TASK TO COMPLETE
Below are the records; restate word for word the lines from the first through the one containing "a scan no longer", and only those.

··········

(* ===== verification/Prelude.v ===== *)
(** * Clyde: verified models of its conversation store and daemon core

    Clyde is a daemon and a command line that sit between coding agents and model
    providers.  It records conversations, keeps them searchable, relays and rewrites the
    traffic of the agents, and restarts itself without losing connections.  This library
    models the parts of it that carry state or invariants of their own.

    ** The parts and how they interact

    - The index of conversations finds the transcripts of every provider by incremental
      scans ([CvScan]), keeps the records ([CvRecord]) in two files and never drops one that
      a scan no longer finds ([CvIndex]); one refresh runs at a time ([CvRefresh]).  It
      resolves selectors and request ids ([CvRequest]), lists and searches ([CvList]).
    - A conversation is loaded from a transcript and filtered by content kinds and load
      rules ([CvKinds]); its compactions cut it into segments ([CvCompaction]).  Its messages
      ([TrMessage]) are shaped and rendered ([TrShape]); the tool calls it saved are matched with
      those of its source ([TrInput], [TrMatch]) and its texts are dated by it ([TrTimes]); an
      export selects segments and
      messages, filters them by content kinds and renders them ([ExFilter], [ExExport]).
      After a compaction an agent recovers what came before it, cleaned of what earlier
      injections left ([ReClean]), page by page ([RePage]).
    - The vector search turns message documents into rows ([VsRows]), compares them with
      the stored ones ([VsState]), embeds and writes what is missing ([VsEmbed]), records
      a fingerprint of what it wrote ([VsUpsert]) and answers queries ([VsSearch], [VsLocal]).
    - The rows live in the code store: a log of framed records with an index in memory
      ([CsRecord] ... [CsOpen]), searched by the Hamming distance of sign codes.
    - When an agent compacts its context, the proxy keeps the newest part verbatim under a
      token budget ([RiPlan], with the counters of [TkCap]) in a framed form ([RtSegments]);
      a configured keyword forces a response instead ([SiSse]).
    - The catalog of models in the configuration is validated on loading ([AdCatalog]) and
      becomes the registry that resolves the model of a request ([AdModel]).
    - Requests upstream are retried under policies ([AdRetry]).  Of a stream that is relayed
      unchanged the token usage is read on the way, by a parser that keeps a bounded amount
      of it ([AdUsage], proved in [AdUsageSpec]).
    - The proxy stores the exchanges it relays with their credentials removed ([MtRedact],
      proved in [MtRedactSpec]) and bridges websockets ([MtRelay]).
    - Every long-lived session of the daemon is in a registry ([LtRegistry], [LtDrain]); the
      registries are shut down in phases ([LtGroup]); the process itself is replaced by its
      supervisor ([DsSupervisor], [DsControl]).

    ** Files and sources

    All paths are under src/internal.  A definition has the name of the Go function, method
    or type it models.

    - Prelude: bytes, machine integers, [outcome] (a return, an error or a panic), slices
      that panic, and the lemmas shared by all components.
    - GoBinary, GoUtf8, GoStrconv, GoText, GoSort, GoFloat, GoSha256, GoJson, GoBase64,
      GoJsonText, GoRegexp, GoPath: what the program uses of encoding/binary, hash/crc32, unicode/utf8, strings,
      strconv, sort, math, crypto/sha256, encoding/hex, encoding/json, encoding/base64,
      regexp and path.  Where the standard library leaves a result to Unicode
      tables or to the machine, it is an argument or a class.
    - conversation/codestore: CsRecord (record.go), CsCollection, CsIndex, CsLog and CsReads
      (collection.go; CsReads is the replay with reads that fail), CsWrite and CsDurable (collection.go, compact.go), CsFilter
      (filter.go), CsWalk and CsRank (rank.go), CsStore and CsStoreSpec (store.go,
      update.go), CsSync (coherence.go), CsOpen (the concurrency of store.go).
    - conversation/vectorsearch: VsRows (rows.go), VsEmbed (embed.go), VsState (state.go),
      VsUpsert (checkpoint.go, ingest.go), VsSearch (filter.go, client.go), VsLocal
      (backend_local.go).
    - conversation: CvRecord (types.go, lineage.go, origin.go, providerid/provider.go and the
      lookups of index.go), CvScan (scan.go, parser.go), CvIndex (index.go,
      index_records.go, retained.go), CvRefresh (the concurrency of index.go), CvRequest
      (request.go and the resolution of index.go), CvList (list.go, raw_text_search.go),
      CvKinds (contentkind.go, loadrules.go), CvCompaction (compaction.go,
      compaction_segments.go); ExFilter (export_compaction_filter.go,
      export_injected_transcript.go) and ExExport (export.go, export_last_n.go,
      export_sanitize.go, compaction_export.go) with the proofs in ExRelate and ExSpec;
      ReClean and RePage (reorient.go, reorient_render.go) with the proofs in RePageSpec and
      ReStable.
    - transcript: TrMessage (transcript.go, compaction_items.go), TrShape (conversation.go,
      render.go), TrInput and TrMatch (tool_input.go), TrTimes (source_times.go).
    - reorienttag: RtSegments (segments.go, tags.go).  reorientinject: RiPlan (contract.go,
      plan.go, splitter.go, unframed.go).  tokencount: TkCap.  sentinelinject: SiSse.
    - livetrack: LtRegistry (registry.go, parent.go, closer.go), LtDrain (drain.go and the
      interleavings), LtGroup (group.go, group_member.go).
    - daemonsupervisor: DsSupervisor and DsControl (supervisor.go).
    - adapter/model and adapter/resolver: AdModel (models.go, resolve_error.go,
      registry_bridge.go, resolve.go) with the proof in AdModelSpec.  config: AdCatalog
      (model_catalog.go) with the proofs in AdCatalogSpec.
    - adapter/retry and adapter/codex: AdRetry.  adapter: AdUsage (passthrough_sse_usage.go,
      passthrough_sse_types.go), with the proof in AdUsageView (frames and counters),
      AdUsageScalar (numbers and literals), AdUsageJson (strings and containers) and
      AdUsageSpec (lines and events).
    - mitm: MtRedact and MtRedactSpec (capture/redact.go), MtRelay (ws_capture.go).

    ** State, errors and concurrency

    A struct is a [Record]; a method that changes it returns the new state, and a method that
    fails returns an [outcome].  Files are byte sequences.  The outcomes of the calls that
    change files (write, sync, create, truncate, rename) and of locking are arguments where
    a handler makes them, so that each can fail.  Reading is plainer: a file that is loaded is
    absent, unreadable or its bytes, and a file that is open can be read; the one replay whose
    reads can fail one by one is that of the row log ([CsReads]), since what it does then
    decides whether records are lost.  The pipeline of the vector
    search is written in a state and error monad over the class [Backend] (the embedding
    endpoint and the store).  Components that several goroutines or processes enter at once
    are step relations whose steps are the atomic actions of the code: [CsOpen],
    [CvRefresh], [LtDrain], [LtGroup], [DsSupervisor], [MtRelay].  A Go map that the code ranges over is a list in an arbitrary
    order.

    ** What the theorems show

    - Code store: decoding never reads out of bounds and what it returns is well formed; a
      torn log loses only the records after the tear, and a log that can be read is never truncated when a
      complete frame follows, and a read that fails can lose records only at a frame header
      (it does lose them there); the index refines a map from ids to records; a write is its
      batch on that map, with or without a compaction; a handle that has synchronised agrees
      with the files; searching returns exactly the greedy walk over the sorted matches.
    - Vector search: fields are cut without loss and families are disjoint; comparing stored
      and wanted rows is exact; a plan that was carried out is empty the next time; every
      planned row is acknowledged or dropped, and an ingest counts exactly those; the rounds end; a fingerprint is recorded
      only for content that was written; the filter tree means what the request says.
    - Index of conversations: an incremental scan gives what re-reading every transcript gives, also
      when metadata that a provider flags has changed and when a transcript cannot be read; a
      known conversation stays known through refreshes, failures and restarts, except for two
      losses that are stated; a waiting caller gets the outcome of the refresh it waits for
      and can always return; a request id is never answered by a guess, and a miss is
      conclusive only if everything was read; paging ends and shows every match once; a raw
      search returns a page of the first matches, with exact counts.
    - Compaction: the kept part fits its budget and is recovered from its framed form exactly.
    - Export: two conversations that agree on everything that is selected have the same
      export, whatever else they hold; the newest messages are exactly the asked ones; an
      export succeeds only when every injected transcript in it could be filtered.
    - Recovery: what an injection wrote is removed exactly; the snapshot before the latest
      compaction does not change while the conversation goes on; following the cursors
      delivers all of it, once and in order, in pages of bounded size that split no rune; the
      cuts keep the newest lines and bytes.
    - Text caps and event streams: a cap is within its budget; a forced response replaces
      exactly the text blocks.
    - Usage of relayed streams: in whatever chunks the stream arrives, the parser answers what
      a parser of whole documents would read off the last event that ends a response; nesting
      beyond 64 levels and keys beyond 64 bytes do not confuse it.
    - Models: the registry is the declared catalog, entry for entry, and answers by it; what
      passes the validation fails to become a registry only for colliding generated aliases or
      an override of blanks (given valid core settings); in a registry the default model and
      every listed alias resolve; the effort of an answer is the requested, the bound or the default one, and is declared.
    - Transcripts: two tool inputs are the same exactly when they have one JSON value; a saved
      call is placed exactly when all ways to match the calls in order agree; a text is dated
      exactly when all that spells it agrees.
    - Lifecycle: a drain leaves no session, no closer runs twice, the phases of a shutdown
      are ordered, the supervisor leaves no worker behind and can always stop.
    - Captures: what is stored of an exchange has no credential header; a JSON object or array
      is stored with no collected credential left in a value, and a text with none left in it, or not
      at all; when a credential could not be collected nothing is stored.  The bodies that
      escape are stated: field names, a single string, repeated names, a byte order mark.  A relay delivers in order and loses at most the message on its way; its
      captured bodies are prefixes, which can miss a message that was delivered last.
    - Some theorems state a behaviour that the code does not announce: a panic on an
      unencodable string and on a page size that wraps, a blank line too many, a compaction
      that a cursor does not notice, a start that hangs, a byte cap that is lost, keys that coincide,
      blank pieces that are planned again, a log that a failed read cuts, retained records that are overwritten, a snippet
      that a clamp changes, a configuration that is accepted and then refused.

    ** Fuel and bounds

    Loops that are not structural take fuel that is shown to be enough: the length of the
    input for parsers, scanners and splitters (each turn consumes a byte), the remaining
    length for the comparison of families, the longest content plus one for the rounds of
    embedding (a rejected input is halved), the number of records for the replay of a log.
    The theorems about these loops are about the functions with their own fuel, so they are
    total.  Integers keep their width where the code can overflow ([i64], [u64], [u32]).

    ** Parameters

    JSON codecs of structs (of exports the class [ExportCodecs]), the printed form of a time,
    the Unicode tables, the shell parser, the o200k token codec, the
    authoritative token counters, flock, conversions of floats that do not fit an integer,
    the embedding endpoint, the zstd decoder, the random numbers of the jitter, the clock and
    the order in which a map of the configuration is visited.  Each enters as
    an argument or a class; what the code relies on is a named hypothesis with an instance.

    ** Not modelled

    The bodies of the translation between model APIs, the TLS proxy, the gRPC services, the command
    line and the MCP server: wire formats, input and output, with no state that a theorem
    about this code would speak of without a model of the peer.  Provider transcript parsers,
    the decoding of configuration files and the Milvus client depend on formats and services that are not
    part of the sources.  Generated bindings are left out.  The windows around search
    hits, the repairs of stored rows and the tokenizer of the bundled model assemble results
    of components that are modelled, or of data files, and carry no state of their own. *)

From stdpp Require Export base tactics numbers list gmap sets strings sorting.
From Stdlib Require Export ZArith Lia.
From Stdlib Require Export Strings.Byte.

··········

COMPLETED TASK
(* ===== verification/Prelude.v ===== *)
(** * Clyde: verified models of its conversation store and daemon core

    Clyde is a daemon and a command line that sit between coding agents and model
    providers.  It records conversations, keeps them searchable, relays and rewrites the
    traffic of the agents, and restarts itself without losing connections.  This library
    models the parts of it that carry state or invariants of their own.

    ** The parts and how they interact

    - The index of conversations finds the transcripts of every provider by incremental
      scans ([CvScan]), keeps the records ([CvRecord]) in two files and never drops one that
      a scan no longer finds ([CvIndex]); one refresh runs at a time ([CvRefresh]).  It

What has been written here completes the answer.